To qualify for Extrapleural Pneumonectomy, a patient’s mesothelioma cancer must be localized; if proliferation to the lymph nodes is observable, the patient will not be permitted to undergo such an aggressive operation. Moreover, prospects for this mesothelioma surgery must be in strong physical health. The recovery for Extrapleural Pneumonectomy is a half-year or longer.
This type of mesothelioma surgery aims to remove the parietal pleura (lining of the lungs) and the visceral. A Pleurectomy may be undertaken as a curative route; however, the surgery is widely administered as a palliative mesothelioma treatment option. A Pleurectomy is commonly applied to mitigate the symptoms associated with pleural effusions or the build-up of fluid in the lungs.
Pleurectomy’s are administered under general anesthesia. The surgery will begin with an incision in the affected area. Through the incision, both the outer and inner lungs are extracted.
Following the operation, radiation or chemo is administered to remove remaining cancerous tissues. Post-surgery treatment will typically last a week or longer if complications arise.
Palliative Surgeries for Mesothelioma Cancer:
As mentioned above, the majority of mesothelioma surgeries are elective and only administered to reduce the associated symptoms. Palliative mesothelioma surgeries will not alter prognosis; patients, even after receiving said operations, will still die within 1-2 years of diagnosis. Palliative surgeries are applied to mesothelioma patients to increase their quality of life. Palliative surgeries will never to cure the disease.
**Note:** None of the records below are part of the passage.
(** * Matrix-factorisation recommender: the training, recommendation and
      evaluation cells of the rating-prediction notebook, embedded in Rocq.

    The notebook keeps its parameters in module-level numpy arrays that the
    training loop mutates in place.  The embedding follows it cell by cell:
    - factor entries are IEEE 754 binary64 numbers ([spec_float], with the
      Standard Library's executable round-to-nearest-even operations);
    - a numpy matrix is the list of its rows, fancy indexing is written out
      with Python's index rules (negative indices count from the end, an
      index outside [-rows, rows) raises [IndexError]);
    - the notebook's globals are a record threaded through a state monad in
      which a raised exception keeps the state reached so far;
    - the two functions whose bodies the notebook leaves as an exercise
      ([compute_gradients], [get_prediction]) and the library random
      sources are the operations of an interface, [Externals]; the design
      document's description of the two bodies is given as one instance;
    - precision values, which are ratios of two Python ints, and their mean
      are exact rationals. *)

From Stdlib Require Import ZArith QArith Lia SpecFloat.
From stdpp Require Import base option list sorting gmap.

Local Open Scope Z_scope.

(** ** Binary64 arithmetic *)

Module F64.

Definition float := spec_float.

Definition prec : Z := 53.
Definition emax : Z := 1024.

Definition add : float → float → float := SFadd prec emax.
Definition sub : float → float → float := SFsub prec emax.
Definition mul : float → float → float := SFmul prec emax.
Definition div : float → float → float := SFdiv prec emax.
Definition sqrt : float → float := SFsqrt prec emax.

Definition zero : float := S754_zero false.
Definition neg_zero : float := S754_zero true.
Definition nan : float := S754_nan.

(** The float nearest to an integer (Python's int-to-float conversion). *)
Definition of_Z (z : Z) : float := binary_normalize prec emax z 0 false.

Definition is_finite (x : float) : bool :=
  match x with
  | S754_zero _ | S754_finite _ _ _ => true
  | S754_infinity _ | S754_nan => false
  end.

Definition is_zero (x : float) : bool :=
  match x with S754_zero _ => true | _ => false end.

Definition is_neg_zero (x : float) : bool :=
  match x with S754_zero true => true | _ => false end.

Definition eq_dec (x y : float) : {x = y} + {x ≠ y}.
Proof.
  decide equality; try apply Bool.bool_dec;
    try apply Z.eq_dec; apply Pos.eq_dec.
Defined.

End F64.

Abbreviation float := F64.float.

#[global] Instance float_eq_dec : EqDecision float := F64.eq_dec.

(** ** Python exceptions and results *)

Inductive exn := IndexError | ValueError | ZeroDivisionError | KeyError.

Inductive res (A : Type) :=
| Ok (a : A)
| Raise (e : exn).
Arguments Ok {A} a.
Arguments Raise {A} e.

#[global] Instance res_ret : MRet res := λ A a, Ok a.
#[global] Instance res_bind : MBind res := λ A B f m,
  match m with
  | Ok a => f a
  | Raise e => Raise e
  end.

(** ** numpy arrays *)

(** A vector is the list of its entries, a matrix the list of its rows. *)
Abbreviation vector := (list float).
Abbreviation matrix := (list (list float)).

Module Np.

(** [a[i]] on an axis of length [n]: Python resolves a negative index
    from the end and raises [IndexError] outside [-n, n). *)
Definition py_index (n : nat) (i : Z) : res nat :=
  if (0 <=? i) && (i <? Z.of_nat n) then Ok (Z.to_nat i)
  else if (- Z.of_nat n <=? i) && (i <? 0) then Ok (Z.to_nat (i + Z.of_nat n))
  else Raise IndexError.

Definition row (A : matrix) (k : nat) : res vector :=
  match A !! k with
  | Some r => Ok r
  | None => Raise IndexError
  end.

(** [A[idx]] with an integer array [idx]: a fresh array holding the rows
    in the order of [idx]; a repeated index gives a repeated row. *)
Definition take_rows (A : matrix) (idx : list Z) : res matrix :=
  mapM (λ i, k ← py_index (length A) i; row A k) idx.

(** [A[idx] = D], row by row in the order of [idx]: when an index is
    repeated the later assignment overwrites the earlier one. *)
Fixpoint put_rows (A : matrix) (ks : list nat) (D : matrix) : matrix :=
  match ks, D with
  | k :: ks', r :: D' => put_rows (<[k := r]> A) ks' D'
  | _, _ => A
  end.

Definition same_shape (G B : matrix) : bool :=
  Nat.eqb (length G) (length B)
  && forallb (λ p, Nat.eqb (length (fst p)) (length (snd p))) (zip G B).

Definition vsub (x y : vector) : vector := zip_with F64.sub x y.
Definition vmul (x y : vector) : vector := zip_with F64.mul x y.
Definition msub (G B : matrix) : matrix := zip_with vsub G B.

(** [c * B] for a Python float [c]. *)
Definition smul (c : float) (B : matrix) : matrix := map (map (F64.mul c)) B.

(** [A[idx] -= B].  Python evaluates it as [A[idx] = A[idx] - B]: the
    rows are gathered into a temporary, [B] is subtracted from the
    temporary, and the temporary is assigned back through [idx].  The
    operand is taken with the shape of the gathered rows, one row per
    index; any other shape is reported as [ValueError] (numpy's
    broadcasting of smaller operands is not used by the notebook). *)
Definition isub_rows (A : matrix) (idx : list Z) (B : matrix) : res matrix :=
  ks ← mapM (py_index (length A)) idx;
  G ← mapM (row A) ks;
  if same_shape G B then Ok (put_rows A ks (msub G B)) else Raise ValueError.

(** [np.sum(x)], adding the entries from left to right (on long arrays
    numpy adds in blocks, which can change the last bits of the result and
    nothing else). *)
Definition sum (x : vector) : float := fold_left F64.add x F64.zero.

(** [np.sum(u * v, axis=1)] *)
Definition rowsum_mul (u v : matrix) : vector :=
  zip_with (λ x y, sum (vmul x y)) u v.

(** [np.mean(x)]: the sum divided by the number of entries; on an empty
    array this is [0/0], which is [nan]. *)
Definition mean (x : vector) : float :=
  F64.div (sum x) (F64.of_Z (Z.of_nat (length x))).

End Np.

(** ** Data handed over by the dataset wrapper *)

(** One row of a ratings frame (columns [user], [item], [rating]); ids are
    Python ints, 1-based in the data set. *)
Record Rating := { user : Z; item : Z; rating : float }.

(** [recsys_training.data.Dataset] after [rating_split]. *)
Record Dataset := {
  n_users : nat;
  n_items : nat;
  users : list Z;
  train_ratings : list Rating;
  test_ratings : list Rating
}.

(** [Dict[int, Dict[int, float]]]: user id to item id to rating. *)
Abbreviation UserRatings := (gmap Z (gmap Z float)).

(** The hyper-parameters set at the top of the training cells. *)
Record Config := {
  d : nat;
  epochs : Z;
  batch_size : Z;
  learning_rate : float;
  seed : Z
}.

(** An ordered Python dict of predictions, best first: item id to the
    value stored under ['pred']. *)
Abbreviation Predictions := (list (Z * float)).

(** ** What the notebook leaves to libraries and to the reader

    [np.random] and [DataFrame.sample] are library code; the bodies of
    [compute_gradients] and [get_prediction] are left as an exercise
    ([pass]).  They are the operations of this interface. *)
Class Externals := {
  RandomState : Type;
  (** [np.random.seed(seed)]: the generator state after seeding. *)
  np_random_seed : Z → RandomState;
  (** [np.random.normal(0, 1, (rows, cols))]: the draws and the state left. *)
  np_random_normal : RandomState → nat → nat → matrix * RandomState;
  (** [frame.sample(frac=1, random_state=seed)]: the frame's rows in the
      order fixed by [seed] (a private generator, not the global one). *)
  df_sample : list Rating → Z → list Rating;
  (** [compute_gradients(ratings, u, v)] returns [(u_grad, v_grad)]. *)
  compute_gradients : vector → matrix → matrix → matrix * matrix;
  (** [get_prediction(user, user_ratings, items, data, user_factors,
      item_factors, remove_known_pos)] *)
  get_prediction :
    Z → UserRatings → option (list Z) → Dataset → matrix → matrix → bool →
    res Predictions
}.

(** ** The notebook's module-level variables *)

Record Globals `{Externals} := {
  rng : RandomState;
  user_factors : matrix;
  item_factors : matrix;
  ratings : list Rating;
  num_batches : Z;
  rmse_trace : list float;
  rmse_test_trace : list float
}.

Section Notebook.
Context `{Ext : Externals}.

Definition set_user_factors (U : matrix) (g : Globals) : Globals :=
  {| rng := rng g; user_factors := U; item_factors := item_factors g;
     ratings := ratings g; num_batches := num_batches g;
     rmse_trace := rmse_trace g; rmse_test_trace := rmse_test_trace g |}.

Definition set_item_factors (V : matrix) (g : Globals) : Globals :=
  {| rng := rng g; user_factors := user_factors g; item_factors := V;
     ratings := ratings g; num_batches := num_batches g;
     rmse_trace := rmse_trace g; rmse_test_trace := rmse_test_trace g |}.

Definition append_traces (r rt : float) (g : Globals) : Globals :=
  {| rng := rng g; user_factors := user_factors g;
     item_factors := item_factors g;
     ratings := ratings g; num_batches := num_batches g;
     rmse_trace := rmse_trace g ++ [r];
     rmse_test_trace := rmse_test_trace g ++ [rt] |}.

(** *** Statements that mutate the globals and may raise

    A raised exception leaves the globals as they were at that moment:
    arrays written before it stay written. *)
Definition M (A : Type) : Type := Globals → res A * Globals.

#[global] Instance M_ret : MRet M := λ A a g, (Ok a, g).
#[global] Instance M_bind : MBind M := λ A B f m g,
  match m g with
  | (Ok a, g') => f a g'
  | (Raise e, g') => (Raise e, g')
  end.

Definition get : M Globals := λ g, (Ok g, g).
Definition modify (f : Globals → Globals) : M unit := λ g, (Ok tt, f g).
Definition lift {A} (r : res A) : M A := λ g, (r, g).

(** [for x in l: body(x)] *)
Fixpoint for_each {A} (body : A → M unit) (l : list A) : M unit :=
  match l with
  | [] => mret tt
  | x :: l' => body x ≫= λ _, for_each body l'
  end.

(** [range(n)] *)
Definition range (n : Z) : list Z := seqZ 0 n.

(** [l[start:stop]] ([iloc] slicing): bounds are clipped to the length,
    negative bounds count from the end. *)
Definition clip (len i : Z) : Z :=
  if i <? 0 then Z.max (i + len) 0 else Z.min i len.

Definition iloc {A} (l : list A) (start stop : Z) : list A :=
  let len := Z.of_nat (length l) in
  let a := clip len start in
  let b := clip len stop in
  take (Z.to_nat (b - a)) (drop (Z.to_nat a) l).

(** *** Cell: initialise the factors and shuffle the training ratings

    [np.random.seed(seed)]
    [user_factors = np.random.normal(0, 1, (m, d))]
    [item_factors = np.random.normal(0, 1, (n, d))]
    [ratings = data.train_ratings[...].sample(frac=1, random_state=seed)] *)
Definition cell_init (data : Dataset) (cfg : Config) : M unit := λ g,
  let s0 := np_random_seed (seed cfg) in
  let '(U, s1) := np_random_normal s0 (n_users data) (d cfg) in
  let '(V, s2) := np_random_normal s1 (n_items data) (d cfg) in
  (Ok tt,
   {| rng := s2; user_factors := U; item_factors := V;
      ratings := df_sample (train_ratings data) (seed cfg);
      num_batches := num_batches g;
      rmse_trace := rmse_trace g; rmse_test_trace := rmse_test_trace g |}).

(** [int(np.ceil(a / b))] for Python ints with [b] not zero (the float
    quotient is exact enough for every length below 2^53). *)
Definition ceil_div (a b : Z) : Z := - ((- a) / b).

(** *** Cell: batch count and empty traces

    [num_batches = int(np.ceil(len(ratings) / batch_size))]
    [rmse_trace = []]; [rmse_test_trace = []] *)
Definition cell_config (cfg : Config) : M unit := λ g,
  if batch_size cfg =? 0 then (Raise ZeroDivisionError, g)
  else
    (Ok tt,
     {| rng := rng g; user_factors := user_factors g;
        item_factors := item_factors g; ratings := ratings g;
        num_batches := ceil_div (Z.of_nat (length (ratings g))) (batch_size cfg);
        rmse_trace := []; rmse_test_trace := [] |}).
Palliative surgeries are administered to relieve pain and other problems associated with mesothelioma. These operations are performed on patients who are diagnosed with stage III or stage IV mesothelioma cancer. If diagnosed with a developed form of mesothelioma, a patient may opt to have one or more of the following palliative surgeries, to increase their overall quality of life.
This type of palliative surgery is administered to mitigate the symptoms caused by pleural effusion, the build-up of fluids in the pleural cavity surrounding the lungs. The buildup of these fluids complicates breathing and causes great pain to mesothelioma sufferers. Pleurocentesis is performed in outpatient locations through means of extended needles which are inserted into the pleural space. Once inserted, the needle extracts fluids from the space. After receiving a Pleurocentesis, the patient may return home a few hours following the surgery.
Paracentesis is very similar to a pleurocentesis. The primary difference is location of the extraction; a Paracentesis is administered to extract fluids in the abdominal area. This type of palliative mesothelioma surgery aims to provide comfort to patients with severe mesothelioma symptoms.
This mesothelioma palliative surgery is the most intrusive non-curable operation assocaited with mesothelioma cancer. Pleurodesis aims to impede the build-up of fluid through a talc insertion into the pleural space. The talc inflames the area and halts the fluid from amassing for as long as 5 years. Pleurodesis is an inpatient palliative mesothelioma surgery performed under general anesthetic. The operation requires a hospital stay of at least 3 days, during which a chest tube may remain in the mesothelioma patient to drain excess fluids. Recovery time attached to Pleurodesis mesothelioma surgery is roughly 6 to 8 weeks for the majority of patients.